I believe the problem is from the change marked as
#133283 in _sre.c. The code in the first ("unbounded
repeat") branch of the if statement searches forward
through the string until it matches the tail ('"'),
but then the code neglects to check if the repeated
pattern actually matches the intervening characters.
FWIW, it seems to me that the behavior for non-
unbounded repeats (which I believe is identical to the
pcre behavior) makes more sense.
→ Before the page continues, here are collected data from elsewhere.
(** The relocation step of [Reserve] and [EmplaceBack] (and each half
    of the one of [EmplaceWithReallocate], with its copies taken
    together): moving or copying [n] elements to the new buffer. *)
Lemma relocation_sat (this v : Vector T) c first n d_first s :
  frame_shape v c s ->
  sat ((if is_nothrow_move_constructible || negb is_copy_constructible
        then uninitialized_move_n old_buffer new_buffer first n d_first
        else zoom new_buffer
               (uninitialized_copy_n (buffer_ (data_ this)) first n d_first)) s)
      (fun _ s' tr => frame_shape v c s' /\ relocated n tr)
      (fun e s' tr =>
         frame_shape v c s' /\ e = element_exn /\ relocating tr /\
         (is_nothrow_move_constructible = true \/ is_copy_constructible = true ->
          fst s' = fst s)).
Proof.
  intros Hs. unfold relocated, relocating.
  destruct (is_nothrow_move_constructible || negb is_copy_constructible) eqn:Hc.
  - unfold uninitialized_move_n.
    eapply sat_mono;
      [apply (uninitialized_move_loop_sat _ _ (frame_shape v c)); [| |done]| |].
    + intros [v' m'] b. unfold frame_shape. simpl. tauto.
    + intros [v' m'] b. unfold frame_shape. simpl. tauto.
    + simpl. intros _ s' tr (Hs' & Hm & Hp). use_counts. trace_solve. done.
    + simpl. intros e s' tr (Hs' & -> & Hnt & Hp). use_counts.
      do 2 (split; [done|]). split; [trace_solve|].
      intros [Hn|Hcc]; [congruence|]. rewrite Hnt, Hcc in Hc. done.
  - wp. unfold uninitialized_copy_n.
    eapply sat_mono; [apply uninitialized_copy_loop_sat| |].
    + simpl. intros _ b' tr (Hlen & Hm & Hp). use_counts.
      split; [|trace_solve; done]. destruct s as [v' m']. unfold frame_shape in *.
      simpl in *. tauto.
    + simpl. intros e b' tr (-> & Hp). use_counts.
      split; [|split; [done|split; [trace_solve|done]]].
      destruct s as [v' m']. unfold frame_shape in *. simpl in *. tauto.
Qed.
End Growth.

Ltac reloc_solve :=
  use_counts; unfold relocated, relocating in *;
  repeat match goal with
  | Hr : context [is_nothrow_move_constructible || negb is_copy_constructible] |- _ =>
      revert Hr
  end;
  destruct (is_nothrow_move_constructible || negb is_copy_constructible); intros;
  trace_solve.
(** * arduino-vision: the Arduino tool layer ([arduino_tools.py])

    A shallow embedding of the board-deploy pipeline of the repository:
    board discovery, sketch writing, compilation, upload with its
    permission pre-flight, serial capture and the composed [deploy_code].

    Python values are embedded as follows.
    - [str] is a list of Unicode code points ([pystr]); literals of the
      source are written [lit "..."].
    - [dict] is an association list in insertion order ([pydict]).
    - Values that flow through dictionaries ([None], [bool], [int], [str],
      [list], [dict]) form the type [pyval]; it is also the image of
      [json.loads].  JSON numbers are integers here.
    - A call either returns or raises ([outcome]); a call that touches the
      outside world also yields the list of effects it performed ([M]).
    - The outside world (operating system, external commands, the Unicode
      tables and the JSON parser of the Python runtime) is a record of
      oracles, [Env]. *)

From Stdlib Require Import List ZArith NArith Bool String Ascii Lia.
Import ListNotations.

Set Warnings "-register-all".

Local Open Scope Z_scope.
Local Open Scope list_scope.

(* ================================================================= *)
(** ** Python strings *)

Module PyStr.

Definition pystr := list N.

Definition lit (s : string) : pystr :=
  map N_of_ascii (list_ascii_of_string s).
That is, it seems to
me that a minimizing repeat should minimize the number
of times the repeated pattern is applied, not the
number of characters consumed by those applications.
(However, I see that Perl (v. 5.5) minimizes
characters consumed, so I suppose that's the reason
for the change).
----------------------------------------------------------------------
>Comment By: Fredrik Lundh (effbot)
Date: 2001-12-10 00:04
Message:
Logged In: YES
user_id=38376
fixed in 2.2rc1 (patch #133283 was broken)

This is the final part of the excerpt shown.